Association of Trypanolytic ApoL1 Variants with Kidney Disease in African-Americans. Same subject as a paper I linked to a few days ago. The fact that they came out around the same date and overlap so much in topicality is a window into the competitive aspect of science.
Polyandry increases offspring viability and mother productivity but does not decrease mother survival in Drosophila pseudoobscura. My rule of thumb is to extrapolate from model organisms the closer the phenomenon is to the biomolecular scale. Nevertheless, variation in behavior and its consequences can give us insight into generalities on a higher order of organization as well.
History of asthma or eczema and cancer risk among men: a population-based case-control study in Montreal, Quebec, Canada. This needs a lot more follow up to be something that you want to bank on. Still, of interest to many of us.

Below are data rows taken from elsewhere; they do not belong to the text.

(** C7, amended. Without forwarding, for a request whose parsed host name
    is a loopback address, whose remote address is present, not empty and
    not a loopback address, and whose URL has a protocol, the host name is
    replaced by the remote address: the upstream URL is the protocol with
    [http] replaced by [ws], [//], the remote address, the port if any and
    the path; the raw headers, Host included, are passed on unchanged. *)
Theorem localhost_target_is_remote_address req socket ip proto :
  isLocalhostAddress (hostname (url_parse (url req))) = true →
  remoteIpAddress req = Some ip →
  ip ≠ "" →
  isLocalhostAddress (Some ip) = false →
  protocol (url_parse (url req)) = Some proto →
  localhost_rewrite isLocalhostAddress (hostname (url_parse (url req)))
                    (remoteIpAddress req) = Some ip
  ∧ handle None req socket =
      ConnectUpstream
        (replace "http" "ws" proto +:+ "//" +:+ ip
         +:+ (if truthy_opt (port (url_parse (url req)))
              then ":" +:+ template (port (url_parse (url req))) else "")
         +:+ template (path (url_parse (url req))))
        (rawHeaders req).
Proof.
  intros Hlocal Hremote Hip Hnot Hproto.
  assert (Ht : truthy ip = true) by (destruct ip; [contradiction|reflexivity]).
  assert (Hrw : localhost_rewrite isLocalhostAddress (hostname (url_parse (url req)))
                  (remoteIpAddress req) = Some ip).
  { unfold localhost_rewrite. rewrite Hlocal, Hremote, Hnot. simpl. now rewrite Ht. }
  split; [exact Hrw|].
  unfold PassThrough.handle. rewrite Hrw, Hproto. simpl. rewrite Ht. reflexivity.
Qed.

End Handler.


(** C6, counterexample. [updateHostHeader] is a string, the empty one, and
    the Host header of the request is left as it is instead of being set to
    that string. *)
Lemma empty_updateHostHeader_leaves_host :
  handle Sample.url_parse Sample.isLocalhostAddress Sample.isHttp2
    (Some {| targetHost := "example.com:8080"; updateHostHeader := Some (UpdateTo "") |})
    Sample.chat_request Sample.plain_socket
  = ConnectUpstream "ws://example.com:8080/chat?x=1" (rawHeaders Sample.chat_request)
  ∧ findRawHeader (rawHeaders Sample.chat_request) "host"
    = Some (0, ("Host", Some "client.local"))
  ∧ Some "client.local" ≠ Some "".
Proof. repeat split; (reflexivity || discriminate). Qed.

Healthy Families, Religious Involvement Buffer Youth Against Risk Factors Related to Drug Abuse. This is for American Indian youth. When it comes to these correlations one has to specify clearly the population that the correlation shows up in. Other studies have shown reverse directions of correlation when it comes to religion and outcome of social pathology for different ethnic groups, probably because of divergent patterns in the confounds. Another similar case are recommendations for circumcision as protective practice against HIV. This may have positive cost vs. benefit utility in South Africa, where HIV seropositive proportions are north of 20%, but basically none in Japan where they’re below 1% (lower than almost all Sub-Saharan African nations where circumcision is widely practiced, and about the same as South Korea, where circumcision is also widely practiced).
Britain’s Leader Carves Identity as Budget Cutter. David Cameron will be remembered.